What the task requires.
Whenever the word "ManagedResourceTrackInstallInput" turns up in a line of the data below, copy that line.

Given data.
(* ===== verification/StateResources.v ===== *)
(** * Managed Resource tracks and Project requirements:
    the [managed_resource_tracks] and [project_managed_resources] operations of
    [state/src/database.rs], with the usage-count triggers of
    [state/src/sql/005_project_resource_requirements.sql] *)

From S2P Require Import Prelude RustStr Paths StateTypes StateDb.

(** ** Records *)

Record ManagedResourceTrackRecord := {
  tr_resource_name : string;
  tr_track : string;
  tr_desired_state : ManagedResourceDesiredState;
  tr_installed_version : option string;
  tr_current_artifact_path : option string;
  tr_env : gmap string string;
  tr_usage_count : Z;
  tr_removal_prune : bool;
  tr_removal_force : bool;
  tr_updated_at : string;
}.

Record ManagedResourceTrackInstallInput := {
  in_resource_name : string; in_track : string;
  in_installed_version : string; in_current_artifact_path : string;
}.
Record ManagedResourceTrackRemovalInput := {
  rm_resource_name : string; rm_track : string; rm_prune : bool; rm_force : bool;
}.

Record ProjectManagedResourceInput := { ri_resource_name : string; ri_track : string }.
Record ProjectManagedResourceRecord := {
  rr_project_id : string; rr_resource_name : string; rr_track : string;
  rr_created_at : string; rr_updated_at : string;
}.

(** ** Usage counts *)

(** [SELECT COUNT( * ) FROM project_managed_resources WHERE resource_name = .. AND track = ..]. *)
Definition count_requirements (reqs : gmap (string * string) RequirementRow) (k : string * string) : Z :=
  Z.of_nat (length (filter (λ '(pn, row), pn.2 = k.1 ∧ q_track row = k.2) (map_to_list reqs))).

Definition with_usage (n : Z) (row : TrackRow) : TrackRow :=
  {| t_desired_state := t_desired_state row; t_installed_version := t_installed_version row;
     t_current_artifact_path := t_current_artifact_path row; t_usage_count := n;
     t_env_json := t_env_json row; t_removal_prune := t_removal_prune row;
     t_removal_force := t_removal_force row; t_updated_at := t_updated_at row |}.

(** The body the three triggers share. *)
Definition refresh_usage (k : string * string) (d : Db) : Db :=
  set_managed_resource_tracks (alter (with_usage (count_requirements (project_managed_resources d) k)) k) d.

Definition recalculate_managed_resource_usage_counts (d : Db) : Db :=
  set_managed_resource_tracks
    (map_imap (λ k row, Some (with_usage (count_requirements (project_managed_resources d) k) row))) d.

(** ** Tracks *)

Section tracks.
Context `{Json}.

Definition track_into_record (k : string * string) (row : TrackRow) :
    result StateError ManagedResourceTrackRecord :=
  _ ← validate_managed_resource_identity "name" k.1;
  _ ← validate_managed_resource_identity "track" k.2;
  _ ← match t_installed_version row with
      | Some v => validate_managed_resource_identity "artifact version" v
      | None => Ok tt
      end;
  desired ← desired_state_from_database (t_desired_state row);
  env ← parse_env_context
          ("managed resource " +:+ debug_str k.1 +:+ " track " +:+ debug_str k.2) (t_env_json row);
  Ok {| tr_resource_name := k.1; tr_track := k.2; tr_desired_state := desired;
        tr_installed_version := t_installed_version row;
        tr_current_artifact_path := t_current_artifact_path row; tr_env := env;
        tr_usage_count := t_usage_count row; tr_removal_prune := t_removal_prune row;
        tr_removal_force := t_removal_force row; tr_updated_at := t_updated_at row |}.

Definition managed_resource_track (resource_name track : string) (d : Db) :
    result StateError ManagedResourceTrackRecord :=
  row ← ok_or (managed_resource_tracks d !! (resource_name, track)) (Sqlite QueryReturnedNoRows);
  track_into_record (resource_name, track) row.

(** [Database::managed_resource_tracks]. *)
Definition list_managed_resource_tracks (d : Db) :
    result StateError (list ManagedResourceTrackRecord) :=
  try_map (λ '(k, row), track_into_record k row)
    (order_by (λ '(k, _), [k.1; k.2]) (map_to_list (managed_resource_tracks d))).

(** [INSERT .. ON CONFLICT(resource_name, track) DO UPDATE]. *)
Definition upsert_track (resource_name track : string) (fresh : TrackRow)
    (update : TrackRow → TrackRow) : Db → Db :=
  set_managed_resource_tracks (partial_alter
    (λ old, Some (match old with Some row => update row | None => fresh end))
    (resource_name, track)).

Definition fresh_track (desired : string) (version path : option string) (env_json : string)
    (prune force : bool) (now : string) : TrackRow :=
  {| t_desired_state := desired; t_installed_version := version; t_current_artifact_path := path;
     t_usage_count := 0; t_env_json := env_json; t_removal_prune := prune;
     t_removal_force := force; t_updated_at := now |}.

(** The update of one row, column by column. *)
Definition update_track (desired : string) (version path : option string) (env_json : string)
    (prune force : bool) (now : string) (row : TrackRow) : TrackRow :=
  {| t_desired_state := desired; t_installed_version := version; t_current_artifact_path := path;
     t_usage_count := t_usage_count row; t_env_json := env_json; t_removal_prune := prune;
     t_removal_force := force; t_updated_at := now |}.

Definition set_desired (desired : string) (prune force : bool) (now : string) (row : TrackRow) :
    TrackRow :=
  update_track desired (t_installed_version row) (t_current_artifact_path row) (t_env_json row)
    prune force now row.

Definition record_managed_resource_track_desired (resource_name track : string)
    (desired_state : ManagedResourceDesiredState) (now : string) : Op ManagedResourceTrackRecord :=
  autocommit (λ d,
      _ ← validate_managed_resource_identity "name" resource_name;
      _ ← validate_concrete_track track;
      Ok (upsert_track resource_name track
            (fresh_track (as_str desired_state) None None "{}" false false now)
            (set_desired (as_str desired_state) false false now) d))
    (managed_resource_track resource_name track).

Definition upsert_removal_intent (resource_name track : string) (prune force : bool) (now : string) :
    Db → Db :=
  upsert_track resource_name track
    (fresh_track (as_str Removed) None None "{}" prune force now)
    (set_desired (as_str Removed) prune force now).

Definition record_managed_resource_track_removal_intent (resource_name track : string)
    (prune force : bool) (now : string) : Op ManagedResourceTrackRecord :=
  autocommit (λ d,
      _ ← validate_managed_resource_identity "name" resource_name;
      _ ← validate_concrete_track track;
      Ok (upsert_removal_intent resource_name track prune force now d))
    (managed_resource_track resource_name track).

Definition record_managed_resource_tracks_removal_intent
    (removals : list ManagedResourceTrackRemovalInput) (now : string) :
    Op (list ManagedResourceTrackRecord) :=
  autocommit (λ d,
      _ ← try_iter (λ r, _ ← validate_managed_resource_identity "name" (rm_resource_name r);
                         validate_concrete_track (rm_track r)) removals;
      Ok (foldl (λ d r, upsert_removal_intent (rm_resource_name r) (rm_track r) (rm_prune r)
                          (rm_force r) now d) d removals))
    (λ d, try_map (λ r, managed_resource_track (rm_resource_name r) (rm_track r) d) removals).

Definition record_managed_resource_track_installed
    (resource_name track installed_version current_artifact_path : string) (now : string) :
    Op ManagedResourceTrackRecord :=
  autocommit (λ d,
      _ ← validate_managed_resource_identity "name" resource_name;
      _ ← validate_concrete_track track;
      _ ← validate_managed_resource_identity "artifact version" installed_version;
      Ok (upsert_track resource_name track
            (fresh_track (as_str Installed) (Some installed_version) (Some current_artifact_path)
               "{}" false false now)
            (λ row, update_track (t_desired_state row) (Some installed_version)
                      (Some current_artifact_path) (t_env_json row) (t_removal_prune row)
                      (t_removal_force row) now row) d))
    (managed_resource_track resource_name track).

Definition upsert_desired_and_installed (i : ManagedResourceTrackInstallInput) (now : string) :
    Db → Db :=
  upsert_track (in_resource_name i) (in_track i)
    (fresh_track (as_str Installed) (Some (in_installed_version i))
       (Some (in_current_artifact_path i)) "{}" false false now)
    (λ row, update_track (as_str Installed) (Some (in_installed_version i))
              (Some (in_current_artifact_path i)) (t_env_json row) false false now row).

Solution below.
Record ManagedResourceTrackInstallInput := {
Definition upsert_desired_and_installed (i : ManagedResourceTrackInstallInput) (now : string) :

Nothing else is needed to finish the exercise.